Via Crucis per la vita 2012

  • Rivoli, 06 aprile 2018.
    D.A.T. cosa buona e giusta?

    Pare che la legge sulle «Norme in materia di consenso informato e di Disposizioni anticipate di trattamento» (Dat), entrata in vigore il 31 gennaio scorso dopo tanto dibattito e qualche incomprensibile silenzio, sia diventata anche in ambiente ecclesiale da accogliere non solo senza opporsi, in quanto ormai realtà normativa con cui dover fare i conti, ma addirittura come una buona legge che aiuterebbe l’alleanza medico paziente e che per un cattolico non genererebbe alcun problema in quanto sostanzialmente in linea con la dottrina cattolica.

    Pur nel rispetto di tutte le opinioni, personalmente credo non sia affatto così e che sia un bene per tutti capire le problematiche che porta in sé questa leggeapprovata con troppa fretta.

Proverò quindi a individuarne le principali, seppur con una necessaria sintesi.

Il primo problema è terminologico in quanto la parola “disposizioni” nel testo di legge ha preso il posto di “dichiarazioni” e non è necessario avere particolari titoli accademici per capire quanto tale termine sia più obbligante per il medico.

Quest’ultimo infatti è tenuto a rispettare le disposizioni scritte magari molto tempo prima e certamente in situazioni di vita differenti, senza poter opporre l’obiezione di coscienza perché questa non è assolutamente prevista da questa norma.



Le Dat possono essere disattese dal medico soltanto “qualora esse appaiano palesemente incongrue o non corrispondenti alla condizione clinica attuale del paziente ovvero sussistano terapie non prevedibili all’atto della sottoscrizione”.

In un altro punto la norma recita che “il paziente non può esigere trattamenti contrari a norma di legge, alla deontologia professionale o alle buone pratiche clinico-assistenziali”. A parte ciò la legge dice chiaramente che “il medico è tenuto a rispettare la volontà espressa dal paziente” senza alcuna eccezione.


Qualcuno con funambolici salti del ragionamento e della lingua italiana, nonché con interpretazioni a dir poco creative, prova a dimostrare che tra queste righe si nasconda il diritto all’obiezione di coscienza da parte del medico, ma ancora una volta chiunque può rendersi conto di quanto ciò non sia corrispondente al vero.

Il tutto diventa ancora più problematico e inquietante se si considera che “in conseguenza di ciò” il medico “è esente da responsabilità civile o penale”. Dunque la legge contempla chiaramente l’ipotesi per il medico di atti obbligati dalle Dat e che oggi prevedono sanzioni anche gravi.


La norma prevede poi che il paziente possa sempre cambiare il contenuto delle proprie disposizioni, ma ovviamente questo potrà accadere solo finché sarà in grado di farlo. Dunque nel caso di un peggioramento improvviso delle condizioni di salute e di perdita di coscienza, il paziente sarebbe privato di tale possibilità proprio nel momento in cui le disposizioni possono entrare in vigore.
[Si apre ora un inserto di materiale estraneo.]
(* ===== verification/Resolve.v ===== *)
(** * Address resolution (src/common/resolve_address.cc)

    [getaddrinfo] belongs to the C library and is a parameter: its result and the
    addresses it found, in order.  The three hints are constants, as in the code. *)

From S2P Require Import Prelude.
From S2P Require Import HostPort.
From S2P Require Import SockAddr.
From S2P Require Import Status.
From S2P Require Import OS.
From S2P Require Import SocketSetting.

Local Open Scope Z_scope.

Class Resolver (K : Type) : Type :=
  getaddrinfo : list byte -> list byte -> M (os K) (Z * list (list byte)).

Section Resolve.
Context {K : Type} `{Kernel K} `{LibC} `{Resolver K}.

(** One [memcpy] into an array element: the bytes after the address keep what [malloc]
    left there, which nobody reads; they are 0 here. *)
Definition copy_address (a : list byte) : raptor_resolved_address :=
  {| ra_addr := a ++ replicate (128 - length a) x00; ra_len := Z.of_nat (length a) |}.

(** The loop of copies: an address longer than the buffer overruns it. *)
Definition copy_addresses (result : list (list byte)) : M (os K) (list raptor_resolved_address) :=
  if forallb (fun a => length a <=? 128)%nat result then mret (copy_address <$> result) else undef.

(** The port numbers tried for service names the resolver does not know. *)
Definition svc (port : list byte) : option (list byte) :=
  if decide (port = str "http") then Some (str "80")
  else if decide (port = str "https") then Some (str "443")
  else None.

(** The error and [*addresses], nothing when it is not written. *)
Definition raptor_blocking_resolve_address (name : list byte) (default_port : option (list byte)) :
    M (os K) (raptor_error * option (list raptor_resolved_address)) :=
  let '(_, host, port) := SplitHostPort name in
  match host with
  | None => mret (MakeStatusFromFormat (str "unparseable host:port (" ++ name ++ str ")"), None)
  | Some host =>
      match (match port with Some p => Some p | None => default_port end) with
      | None => mret (MakeStatusFromFormat (str "no port in name (" ++ name ++ str ")"), None)
      | Some port =>
          '(s, result) ← getaddrinfo host port;
          '(s, result) ←
            (if negb (s =? 0) then
               match svc port with
               | Some number => getaddrinfo host number
               | None => mret (s, result)
               end
             else mret (s, result));
          if negb (s =? 0) then err ← RAPTOR_POSIX_ERROR "getaddrinfo"; mret (err, None)
          else
            addrs ← copy_addresses result;
            mret (RAPTOR_ERROR_NONE, Some addrs)
      end
  end.
End Resolve.

(** The C library opens no descriptor that it keeps, and its addresses fit in a
    [sockaddr_storage]. *)
Class ResolverLaws {K : Type} `{Kernel K} `{Resolver K} : Prop :=
  resolver_addresses host port : fd_spec (getaddrinfo host port) (fun r o c =>
    o = [] /\ c = [] /\ Forall (fun a => (length a <= 128)%nat) r.2).

Section ResolveSpec.
Context {K : Type} `{Kernel K} `{LibC} `{Resolver K}.

Lemma take_copy_address a : take (Z.to_nat (ra_len (copy_address a))) (ra_addr (copy_address a)) = a.
Proof using Type. clear. cbn. by rewrite Nat2Z.id, take_app_length. Qed.

Lemma copy_address_wf a : (length a <= 128)%nat -> ra_wf (copy_address a).
Proof using Type. clear. intros Ha. unfold ra_wf. cbn. rewrite length_app, length_replicate. lia. Qed.

Lemma copy_addresses_fit (result : list (list byte)) :
  Forall (fun a => (length a <= 128)%nat) result -> copy_addresses (K := K) result = mret (copy_address <$> result).
Proof using Type.
  intros Hlen. unfold copy_addresses. replace (forallb _ _) with true; [done|]. symmetry. apply forallb_forall.
  intros a Ha. apply list_elem_of_In in Ha. rewrite Forall_forall in Hlen. apply Nat.leb_le. by apply Hlen.
Qed.

Lemma resolve_calls name default_port host port o :
  SplitHostPort name = (true, Some host, Some port) ->
  forall r result o', getaddrinfo host port o = Ret ((r, result), o') -> r = 0 \/ svc port = None ->
  raptor_blocking_resolve_address name default_port o =
    (if negb (r =? 0) then err ← RAPTOR_POSIX_ERROR "getaddrinfo"; mret (err, None)
     else addrs ← copy_addresses result; mret (RAPTOR_ERROR_NONE, Some addrs)) o'.
Proof using Type.
  intros Hsplit r result o' Hgai Hr. unfold raptor_blocking_resolve_address. rewrite Hsplit.
  unfold mbind, M_bind in *. rewrite Hgai.
  destruct (Z.eqb_spec r 0) as [->|Hne]; cbn [negb]; [done|].
  destruct Hr as [->|Hs]; [done|]. rewrite Hs. cbn. by rewrite (proj2 (Z.eqb_neq _ _) Hne).
Qed.

(** Resolving what [JoinHostPort] printed asks the C library for exactly that host and
    that port, whatever the default, and returns the addresses it found, all of them,
    in its order and byte for byte, each in a well-formed buffer. *)
Theorem resolve_joined_name (host : list byte) (port : Z) (default_port : option (list byte))
    (result : list (list byte)) (o o' : os K) :
  host_ok host ->
  getaddrinfo host (dec port) o = Ret ((0, result), o') ->
  Forall (fun a => (length a <= 128)%nat) result ->
  exists addrs,
    raptor_blocking_resolve_address (JoinHostPort host port).1 default_port o =
      Ret ((RAPTOR_ERROR_NONE, Some addrs), o') /\
    Forall ra_wf addrs /\
    (fun a => take (Z.to_nat (ra_len a)) (ra_addr a)) <$> addrs = result.
Proof using Type.
  intros Hok Hgai Hlen. exists (copy_address <$> result).
  assert (SplitHostPort (JoinHostPort host port).1 = (true, Some host, Some (dec port))) as Hs.
  { unfold SplitHostPort. rewrite DoSplit_join by done. cbn.
    destruct Hok as (_ & Hn & _). rewrite !c_str_id; auto using dec_no. }
  split; [|split].
  - rewrite (resolve_calls _ _ _ _ _ Hs _ _ _ Hgai (or_introl eq_refl)). cbn [Z.eqb negb].
    by rewrite copy_addresses_fit.
  - apply Forall_fmap. eapply Forall_impl; [exact Hlen|]. intros a. apply copy_address_wf.
  - rewrite <- list_fmap_compose. rewrite <- (list_fmap_id result) at 2. apply list_fmap_ext.
    intros _ a _. apply take_copy_address.
Qed.

(** A failure of [getaddrinfo] is reported with the thread's [errno], which the function
    need not set: after a failure that leaves it 0 the error returned says it is no
    error. *)
Theorem resolve_failure_can_be_ok (name host port : list byte) (default_port : option (list byte))
    (r : Z) (result : list (list byte)) (o o' : os K) :
  SplitHostPort name = (true, Some host, Some port) -> svc port = None ->
  getaddrinfo host port o = Ret ((r, result), o') -> r <> 0 -> os_errno o' = 0 ->
  exists st, raptor_blocking_resolve_address name default_port o = Ret ((Some st, None), o') /\
    IsOK st = true /\ Status_ToString st = Ret (str "No error").
Proof using Type.
  intros Hs Hsvc Hgai Hr He.
  rewrite (resolve_calls _ _ _ _ _ Hs _ _ _ Hgai (or_intror Hsvc)). rewrite (proj2 (Z.eqb_neq _ _) Hr).
  cbn [negb]. unfold RAPTOR_POSIX_ERROR, errno, gets, mbind, M_bind, mret, M_ret. rewrite He.
  eexists. split; [done|]. split; done.
Qed.

(** Without an error there are addresses. *)
Lemma resolve_fds `{!ResolverLaws} name default_port :
  fd_spec (raptor_blocking_resolve_address name default_port) (fun '(e, addrs) o c =>
    o = [] /\ c = [] /\ (e = None -> is_Some addrs)).
Proof.
  unfold raptor_blocking_resolve_address. destruct (SplitHostPort name) as [[b host] port].
  destruct host as [host|]; [|by apply fd_ret].
  destruct (match port with Some p => Some p | None => default_port end) as [p|]; [|by apply fd_ret].
  eapply fd_bind; [apply resolver_addresses|]. intros [s result] o c (-> & -> & Hl).
  eapply (fd_bind _ _ _ (fun r o c => o = [] /\ c = [] /\ Forall (fun a => (length a <= 128)%nat) r.2)).
  { destruct (negb (s =? 0)); [|by apply fd_ret]. destruct (svc p); [apply resolver_addresses|by apply fd_ret]. }
  intros [s' result'] o c (-> & -> & Hl'). cbn [snd] in Hl'.
  destruct (negb (s' =? 0)).
  - eapply (fd_bind _ _ _ (fun e o c => o = [] /\ c = [] /\ is_Some e)).
    + unfold RAPTOR_POSIX_ERROR. eapply fd_bind; [by apply (fd_errno (fun _ o c => o = [] /\ c = []))|].
      intros e ? ? [-> ->]. apply fd_ret. split_and!; [done..|]. by eexists.
    + intros e ? ? (-> & -> & [x ->]). by apply fd_ret.
  - rewrite copy_addresses_fit by done. eapply fd_bind; [by apply (fd_ret _ (fun r o c => o = [] /\ c = []))|].
    intros addrs ? ? [-> ->]. apply fd_ret. split_and!; [done..|]. intros _. by eexists.
Qed.
End ResolveSpec.

(** A resolver that knows one host, and a process none of whose calls failed. *)
Definition loopback_resolver : Resolver unit := fun host port =>
  if decide (host = str "::1") then mret (0, [take 16 (ra_addr (loopback4 80))]) else mret (-2, []).

#[local] Existing Instance loopback_resolver.
#[local] Existing Instance quiet_libc.

Lemma resolve_joined_name_witness :
  exists addrs,
    raptor_blocking_resolve_address (JoinHostPort (str "::1") 80).1 None fresh_process =
      Ret ((RAPTOR_ERROR_NONE, Some addrs), fresh_process) /\
    Forall ra_wf addrs /\
    (fun a => take (Z.to_nat (ra_len a)) (ra_addr a)) <$> addrs = [take 16 (ra_addr (loopback4 80))].
Proof.
  apply (resolve_joined_name (str "::1") 80).
  - split; [|split]; [| |vm_compute; discriminate]; apply (proj1 (memchr_None _ _)); vm_compute; reflexivity.
  - vm_compute. reflexivity.
  - constructor; [vm_compute; repeat constructor|constructor].
Defined.

Lemma resolve_failure_can_be_ok_witness :
  exists st, raptor_blocking_resolve_address (str "nowhere:80") None fresh_process = Ret ((Some st, None), fresh_process) /\
    IsOK st = true /\ Status_ToString st = Ret (str "No error").
Proof.
  apply (resolve_failure_can_be_ok (str "nowhere:80") (str "nowhere") (str "80") None (-2) []);
    [vm_compute; reflexivity..|vm_compute; discriminate|vm_compute; reflexivity].
Defined.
Dunque il medico sarà tenuto a prendere qualsiasi decisione terapeutica sulla base di disposizioni scritte magari molti anni prima e che mai daranno certezza della volontà attuale del paziente.

Il medico inoltre è tenuto al “rispetto della volontà del paziente”, quindi all’accertamento preventivo di eventuali disposizioni espresse, anche prima di tentare di rianimarlo (la legge parla inequivocabilmente di “situazioni di emergenza”), per essere certo che queste non escludano “le cure necessarie” e non rischiare dunque di incorrere in conseguenze disciplinari o penali.


Ancora una volta al centro non c’è il bene del paziente determinato da una competente scelta medica, ma la sua autodeterminazione elevata a valore primario e il timore di un medico ridotto a mero esecutore e costretto a tutelare se stesso e non la vita del malato che diventa valore assolutamente secondario.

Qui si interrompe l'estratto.